Science and Technology Daily, Beijing, July 30, according to a recent report by the physicist organization network, researchers at the National Institute of Standards and Technology (NIST) have developed a silicon chip that accurately separates the ability to emit signals for future neural networks. Research provides a potential design method.
The human brain has billions of neurons (neural cells), and there are thousands of junctions between each neuron. Many research projects are dedicated to making artificial neural network circuits to simulate the brain, but traditions like semiconductor circuits Electronic devices, often unable to meet the extremely complex line requirements of a properly functioning neural network.
The NIST team recommends using light to replace current as a signal medium. Neural networks have demonstrated superior capabilities in solving complex problems, such as quickly identifying pattern types and accurately analyzing data. Light applications will further accelerate signal propagation and eliminate Charge interference.

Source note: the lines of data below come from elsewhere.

(* ===== verification/SupervisorConfined.v ===== *)
(** * What the supervisor may do with Docker

    The rules every connection keeps to, over what it has been told so far:
    nothing happens before the request is authenticated; containers, networks,
    images and directories are touched only under the lock of the plugin and only
    when Docker or the disk has shown that they belong to it; what is created is
    confined. *)

From S2P Require Import Prelude Text Std Domain ContentContract Foreign CredentialContract Database.
From S2P Require Import SupervisorProtocol Fs InstallOperation Program ContainerPolicy.
From S2P Require Import SupervisorHost InstallRecord Docker SupervisorServer.

Section rules.
Context {K : Codec} {P : ProtocolJson} {J : OperationJson} {R : RecordJson} {D : DockerJson}.
Context {B : Encoding} {L : ServerLib}.
Context (scripts : Scripts) (plugin_data installation_id : string).
Context (gateway_config : GatewayRuntimeConfig).

(** The plugin a request is about. *)
Definition request_plugin (request : SupervisorRequest) : option PluginId :=
  match supervisor_request_params request with
  | Some (ParamsStart params) => Some (start_plugin_id params)
  | Some (ParamsInstall params) => Some (install_plugin_id params)
  | Some (ParamsPlugin params) => Some (request_plugin_id params)
  | Some (ParamsRpc params) => Some (rpc_plugin_id params)
  | None => None
  end.

(** What a connection knows. *)
Record watch := mkWatch {
  (** the request it authenticated, and the plugin it has locked *)
  w_request : option SupervisorRequest;
  w_lock : option PluginId;
  (** listings of containers that were answered *)
  w_asked : list (list string);
  (** containers that were listed and not removed since, with their labels *)
  w_listed : list (string * labels);
  (** networks and images that were inspected, with their labels *)
  w_networks : list (string * labels);
  w_images : list (string * labels);
  (** paths that were seen to be directories and not links *)
  w_directories : list string;
  (** containers it created, and execs with their containers *)
  w_created : list (string * ContainerCreateBody);
  w_execs : list (string * string);
}.
Definition watch0 : watch := mkWatch None None [] [] [] [] [] [] [].
(** With the lock of a plugin everything is looked at anew. *)
Definition watch_locked (g : watch) (plugin_id : PluginId) : watch :=
  mkWatch (w_request g) (Some plugin_id) [] [] [] [] [] [] [].

Definition authenticated (g : watch) : Prop := is_some (w_request g) = true.
(** The connection serves a request with one of the methods about a plugin. *)
Definition serving (g : watch) (methods : list SupervisorMethod) (plugin_id : PluginId) : Prop :=
  ∃ request, w_request g = Some request ∧ supervisor_request_method request ∈ methods ∧
    request_plugin request = Some plugin_id.
Definition holding (g : watch) (methods : list SupervisorMethod) (plugin_id : PluginId) : Prop :=
  serving g methods plugin_id ∧ w_lock g = Some plugin_id.

Definition owned (resource : string) (plugin_id : PluginId) (found : labels) : Prop :=
  verify_runtime_labels found installation_id plugin_id resource = Ok tt.
(** An image that was built for the plugin in this installation. *)
Definition owned_image (plugin_id : PluginId) (found : labels) : Prop :=
  found !! "io.audiodown.managed" = Some "true" ∧
  found !! "io.audiodown.installation" = Some installation_id ∧
  found !! "io.audiodown.plugin-id" = Some (PluginId_as_str plugin_id).

(** Docker was asked for the containers of the plugin, and all it named are gone. *)
Definition cleaned (g : watch) (plugin_id : PluginId) : Prop :=
  label_filters installation_id (Some plugin_id) "plugin" ∈ w_asked g ∧
  label_filters installation_id (Some plugin_id) "gateway" ∈ w_asked g ∧ w_listed g = [].

(** ** Confinement *)

Definition own_network (plugin_id : PluginId) : string :=
  names_network (RuntimeResourceNames_for_plugin plugin_id).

NIST team physicist Jeff Chilis said: 'The advantage of light is that it can further optimize the performance of the neural network, enabling it to perform accurate scientific data analysis, such as searching for terrestrial planets and for quantum information science. And accelerate the development of high-intelligent driverless vehicle control systems. '
According to reports, NIST designed chips through the vertical stacking of two layers of photonic waveguides, overcome the main problem in the application of optical signals. This structure limits the light to a narrow route for optical signal routing, which is largely analogous to the adoption Wire routing electrical signals. This three-dimensional design allows complex routing mechanisms to operate, completing the necessary steps to mimic the nervous system's operational processes.
The researchers said that the laser is transmitted through the fiber to the chip. Depending on the intensity and distribution pattern of the selected light, the chip routes each input to the output group. To evaluate the output, they produce an image of the output signal. The results show that The final output of this method is highly uniform and the error rate is low, achieving precise power distribution.
The research team said that they really did two things. First, the use of 3D design models to achieve more optical connections in the transmission; In addition, the successful development of new measurement technology enables the characteristics of many devices in the optical subsystem to be reflected. For the large-scale in-depth study of the photoelectron nervous system, these two breakthroughs will play a crucial role.
Editor-in-chief
Neural networks are already popular technologies in the field of artificial intelligence. Whether it is image recognition, face recognition or natural language processing, neural networks are used. Neural networks are indeed powerful, but precisely because of its power, the lowest-level chips are proposed. New challenges. It is foreseeable that traditional chips will one day fail to load the computational requirements put forward by the artificial intelligence era. At this time, the 'light' debut is highly anticipated – using optical circuits instead of circuits, data transmission and processing speed. It has become faster. Many teams are already developing optical chips. However, the results are generally still in the laboratory stage. Towards industrialization, factors such as cost, consistency and stability should be considered.